I have tried to email all of you back personally, to thank you for your heartfelt and supportive comments. But the Blogger comment form doesn't always result in me getting a valid email address for you -- so if I didn't write you back (Anna, Lceel, Fawn, I know this includes you), please know how very much I appreciate your jumping into this conversation with such kind and thoughtful words. It really means a lot to me, even now, to have such confirmation that I wasn't just crazy back then.

Thank you all. So deeply.

MEP said...

I'm chiming in late, but I really appreciated your post. I have a three year-old and a six month old. When my first son was born, I found the first six months really, really difficult. I was completely overwhelmed, incompetent (or so I thought), likely depressed, and then guilty on top of it all that I couldn't say I was just, as you mention, "loving having a new baby." Now, I always try to support and encourage new moms, but most of them don't seem as lost as I was, which makes me feel bad all over again, in some ways. Luckily, my second one is an "easier" baby.
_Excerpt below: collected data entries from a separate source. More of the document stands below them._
Definition annotations_ok (annotations : AppCommandInputSchemaAnnotations) : Prop :=
  (∀ s, an_title annotations = Some s → (len s ≤ limits maxTitleLength)%Z) ∧
  (∀ s, an_description annotations = Some s → (len s ≤ limits maxDescriptionLength)%Z).

Definition names_json (names : list jstr) : app_json := AppArr (AppStr <$> names).

Lemma parseAnnotations_iff path annotations :
  parseAnnotations limits record path = Ok annotations ↔
  Forall (fun '(key, o) => field_is h record key o) (annotation_fields annotations) ∧
  annotations_ok annotations.
Proof.
  unfold parseAnnotations, annotation_fields, annotations_ok. rewrite !Forall_cons, Forall_nil. split.
  - intros H. inv_result. repeat match goal with H : readOptionalString _ _ _ _ = _ |- _ =>
      apply (readOptionalString_iff h) in H as [? ?]; [|done] end. by simpl.
  - intros [(Ht & Hs & _) [Ht' Hs']].
    rewrite (proj2 (readOptionalString_iff h _ Hd _ path _ _) (conj Ht Ht')). simpl.
    rewrite (proj2 (readOptionalString_iff h _ Hd _ path _ _) (conj Hs Hs')). simpl.
    by destruct annotations.
Qed.

Lemma read_names_iff path values names :
  read_names limits path values = Ok names ↔
  Forall2 (denotes h) (AppStr <$> names) values ∧ Forall (key_ok limits) names.
Proof.
  unfold read_names. rewrite (mapM_index_Ok _ (fun v name => v = VStr name ∧ key_ok limits name)).
  - rewrite Forall2_fmap_l. split.
    + intros H. split.
      * apply Forall2_flip. eapply Forall2_impl; [done|]. by intros ? ? [-> _].
      * eapply Forall2_Forall_r; [done|]. apply Forall_true. by intros ? ? [_ ?].
    + intros [H Hs]. apply Forall2_flip in H. apply Forall2_same_length_lookup_2.
      { by eapply Forall2_length. }
      intros i v name Hv Hn. split; [exact (Forall2_lookup_lr _ _ _ _ _ _ H Hv Hn)|].
      by eapply (Forall_lookup_1 _ _ _ _ Hs).
  - intros i v name. unfold key_ok. destruct v; try naive_solver. cbv zeta.
    rewrite result_bind_Ok. setoid_rewrite guard_throw_Ok. setoid_rewrite bool_decide_eq_false. split.
    + intros (_ & Hl & [= <-]). split; [done|]. lia.
    + intros [[= ->] Hl]. exists tt. split; [lia|done].
Qed.

Lemma parseRequired_iff properties path o :
  parseRequired h limits (field (js "required") record) properties path = Ok o ↔
  ∃ names, o = sort_strings <$> names ∧
    field_is h record (js "required") (names_json <$> names) ∧
    required_ok limits properties names.
Proof.
  unfold parseRequired.
  destruct (field_cases record (js "required") Hd) as [[-> Hk]|[Hne Hk]];
    [rewrite decide_True by done|rewrite decide_False by done]; unfold field_is; rewrite Hk.
  - split; [intros [= <-]; by exists None|]. intros ([names|] & -> & Hf & _); [naive_solver|done].
  - cbv zeta. split.
    + intros H. inv_result. repeat match goal with H : bool_decide _ = false |- _ =>
        apply bool_decide_eq_false in H end.
      match goal with H : readPlainDataArray _ _ _ = _ |- _ => apply plain_array_inv in H as Ha; [|done] end.
      match goal with H : read_names _ _ _ = _ |- _ => apply read_names_iff in H as [Hv Hs] end.
      match goal with H : foldM _ _ _ = _ |- _ => apply foldM_check in H as Hknown end.
      match goal with H : ¬ (length (js_set _) ≠ _) |- _ =>
        apply dec_stable, length_js_set in H as Hnd end.
      match goal with H : Forall (key_ok limits) ?names |- _ => exists (Some names) end.
      pose proof (Forall2_length _ _ _ Hv) as Hlen. rewrite length_fmap in Hlen. split_and!.
      * done.
      * simpl. eexists. split; [done|]. apply denotes_array. eauto.
      * intros ? [= <-]. split_and!; [unfold len in *; lia|done|done|].
        eapply Forall_impl; [exact Hknown|]. simpl.
        intros name Hn%guard_throw_Ok. by apply negb_false_iff.
    + intros ([names|] & -> & Hf & Hok); [|done]. destruct Hf as (v & [= <-] & (inputs & Ha & Hv)%denotes_array).
      destruct (Hok names eq_refl) as (Hlen & Hs & Hnd & Hknown).
      pose proof (Forall2_length _ _ _ Hv) as Hl. rewrite length_fmap in Hl.
      rewrite (proj2 (plain_array_inv h Hh _ _ _) Ha). simpl.
      rewrite bool_decide_eq_false_2 by (unfold len in *; lia). simpl.
      rewrite (proj2 (read_names_iff _ _ _) (conj Hv Hs)). simpl.
      rewrite bool_decide_eq_false_2 by (intros H; apply H; by apply length_js_set). simpl.
      rewrite (proj2 (foldM_check _ _)); [done|]. eapply Forall_impl; [exact Hknown|].
      intros name Hn. simpl. by rewrite Hn.
Qed.

Definition dialect_json (dialect : bool) : option app_json :=
  if dialect then Some (AppStr APP_COMMAND_INPUT_SCHEMA_DRAFT_2020_12) else None.

Lemma parse_dialect_iff path root dialect :
  (root = false → jget (js "$schema") record = None) →
  parse_dialect record path root = Ok dialect ↔
  field_is h record (js "$schema") (dialect_json dialect) ∧ (dialect = true → root = true).
Proof.
  intros Hroot. unfold parse_dialect, dialect_json. destruct root.
  - destruct (field_cases record (js "$schema") Hd) as [[E Hk]|[Hne Hk]]; cbv zeta;
      [rewrite decide_True by done|rewrite decide_False by done]; unfold field_is; rewrite Hk.
    + destruct dialect; naive_solver.
    + rewrite result_bind_Ok. setoid_rewrite guard_throw_Ok. setoid_rewrite bool_decide_eq_false. split.
      * intros (_ & H%dec_stable & [= <-]). split; [|done]. simpl. eauto.
      * intros [Hf _]. destruct dialect; [|done]. destruct Hf as (v & [= <-] & Hv).
        exists tt. split; [|done]. intros H. by apply H.
  - unfold field_is. destruct dialect; [naive_solver|]. rewrite Hroot by done. naive_solver.
Qed.
End parts2.

(** * Well-formed schemas *)

(** What a schema uses up: its nodes, properties, enum values and values of defaults. *)
Fixpoint usage_of (s : schema) : usage :=
  plus one_node match s with
  | ObjectSchema _ _ properties _ _ _ _ default =>
      plus match properties with
        | Some properties => plus (uses_properties (len properties))
            (sum ((fun property => usage_of property.2) <$> properties))
        | None => no_usage
        end (default_usage default)
  | StringSchema _ enum _ _ default | NumberSchema _ _ enum _ _ _ _ default
  | BooleanSchema _ enum default => plus (enum_usage enum) (default_usage default)
  | ArraySchema _ items _ _ _ default => plus (usage_of items) (default_usage default)
  end.

(** The schema with its lists of required names in order. *)
Fixpoint sort_required (s : schema) : schema :=
  match s with
  | ObjectSchema dialect annotations properties required additional minimum maximum default =>
      ObjectSchema dialect annotations
        match properties with
        | Some properties => Some ((fun property => (property.1, sort_required property.2)) <$> properties)
        | None => None
        end
        (sort_strings <$> required) additional minimum maximum default
  | ArraySchema annotations items minItems maxItems uniqueItems default =>
      ArraySchema annotations (sort_required items) minItems maxItems uniqueItems default
  | s => s
  end.

Definition annotations_of (s : schema) : AppCommandInputSchemaAnnotations :=
  match s with
  | ObjectSchema _ annotations _ _ _ _ _ _ | StringSchema annotations _ _ _ _
  | NumberSchema _ annotations _ _ _ _ _ _ | BooleanSchema annotations _ _
  | ArraySchema annotations _ _ _ _ _ => annotations
  end.

(** Two optional bounds, in order. *)
Definition bounds_ok (maximum : Z) (low high : option jsnum) : Prop :=
  (∀ x, low = Some x → bounded maximum x) ∧ (∀ x, high = Some x → bounded maximum x) ∧
  out_of_order low high = false.

Section node_ok.
Context (limits : AppCommandInputSchemaLimits) (number_text : jsnum → jstr).

Definition string_ok (enum : option (list app_json)) (minLength maxLength : option jsnum)
    (default : option app_json) : Prop :=
  enum_ok limits number_text TString enum ∧ bounds_ok (limits maxStringLengthBound) minLength maxLength ∧
  default_ok limits TString default ∧ outside_enum default enum = false.

Definition number_ok (integer : bool) (enum : option (list app_json))
    (minimum maximum exclusiveMinimum exclusiveMaximum : option jsnum)
    (default : option app_json) : Prop :=
  let type := if integer then TInteger else TNumber in
  enum_ok limits number_text type enum ∧
  out_of_order minimum maximum = false ∧ out_of_order exclusiveMinimum exclusiveMaximum = false ∧
  default_ok limits type default ∧ outside_enum default enum = false.

Definition boolean_ok (enum : option (list app_json)) (default : option app_json) : Prop :=
  enum_ok limits number_text TBoolean enum ∧ default_ok limits TBoolean default ∧
  outside_enum default enum = false.

(** A schema at a depth; only the root has a [$schema]. *)
Fixpoint node_ok (depth : Z) (root : bool) (s : schema) : Prop :=
  (depth ≤ limits maxSchemaDepth)%Z ∧ (root = true → is_object_schema s = true) ∧
  annotations_ok limits (annotations_of s) ∧
  match s with
  | ObjectSchema dialect _ properties required _ minimum maximum default =>
      (dialect = true → root = true) ∧
      match properties with
      | Some properties => sorted_keys properties ∧
          foldr (fun property rest =>
            (key_ok limits property.1 ∧ node_ok (depth + 1) false property.2) ∧ rest)
            True properties
      | None => True
      end ∧
      required_ok limits properties required ∧
      bounds_ok (limits maxCollectionBound) minimum maximum ∧
      default_ok limits TObject default
  | StringSchema _ enum minLength maxLength default => string_ok enum minLength maxLength default
  | NumberSchema integer _ enum minimum maximum exclusiveMinimum exclusiveMaximum default =>
      number_ok integer enum minimum maximum exclusiveMinimum exclusiveMaximum default
  | BooleanSchema _ enum default => boolean_ok enum default
  | ArraySchema _ items minItems maxItems _ default =>
      node_ok (depth + 1) false items ∧
      bounds_ok (limits maxCollectionBound) minItems maxItems ∧ default_ok limits TArray default
  end.

Lemma properties_ok_iff depth (properties : list (jstr * schema)) :
  foldr (fun property rest =>
    (key_ok limits property.1 ∧ node_ok depth false property.2) ∧ rest) True properties ↔
  Forall (fun property => key_ok limits property.1 ∧ node_ok depth false property.2) properties.
Proof.
  induction properties as [|p properties IH]; simpl; [split; constructor|].
  by rewrite Forall_cons, IH.
Qed.

Lemma node_ok_depth depth root s : node_ok depth root s → (depth ≤ limits maxSchemaDepth)%Z.
Proof. destruct s; simpl; tauto. Qed.
End node_ok.

Section schema_ind.
Context (P : schema → Prop).
Context (Hobject : ∀ d a ps r ad mn mx df,
  match ps with Some properties => Forall (fun property => P property.2) properties | None => True end →
  P (ObjectSchema d a ps r ad mn mx df)).
Context (Hstring : ∀ a e mn mx df, P (StringSchema a e mn mx df)).
Context (Hnumber : ∀ i a e mn mx emn emx df, P (NumberSchema i a e mn mx emn emx df)).
Context (Hboolean : ∀ a e df, P (BooleanSchema a e df)).
Context (Harray : ∀ a s mn mx u df, P s → P (ArraySchema a s mn mx u df)).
Thanks so much for your honesty.

Notes from the Island said...

I read every bit of your story and as a mom of 2 I understand the intensity that a first time mom feels--and I think in part because you rarely do hear about the raw emotional intensity of motherhood it comes as a shock! Reading your story, I cried and it felt good to share that moment with you. We could all benefit from facing our worst moments and seeing them for the real human moments that they are! thank you :-)

Stephanie said...

I just stumbled across your blog today. Thank you so much for this...I can totally relate. My son will be 5 in 2 weeks and the first year sucked for me...and no one else knew it. I have a 2 year old also, and wasn't depressed with him (but was so scared I would be). I am 8 weeks pregnant and hope the depression stays away after this one. I feel like I stole something from my oldest son's infancy because I was too stubborn and depressed to admit that I was...depressed. Thanks for putting out there what so many of us are afraid to admit.

SexShoppingandGreed said...

I hate to admit it but my youngest (and last) daughter had colic and I didn't like her very well for the first few months. Now, she is the light of my life.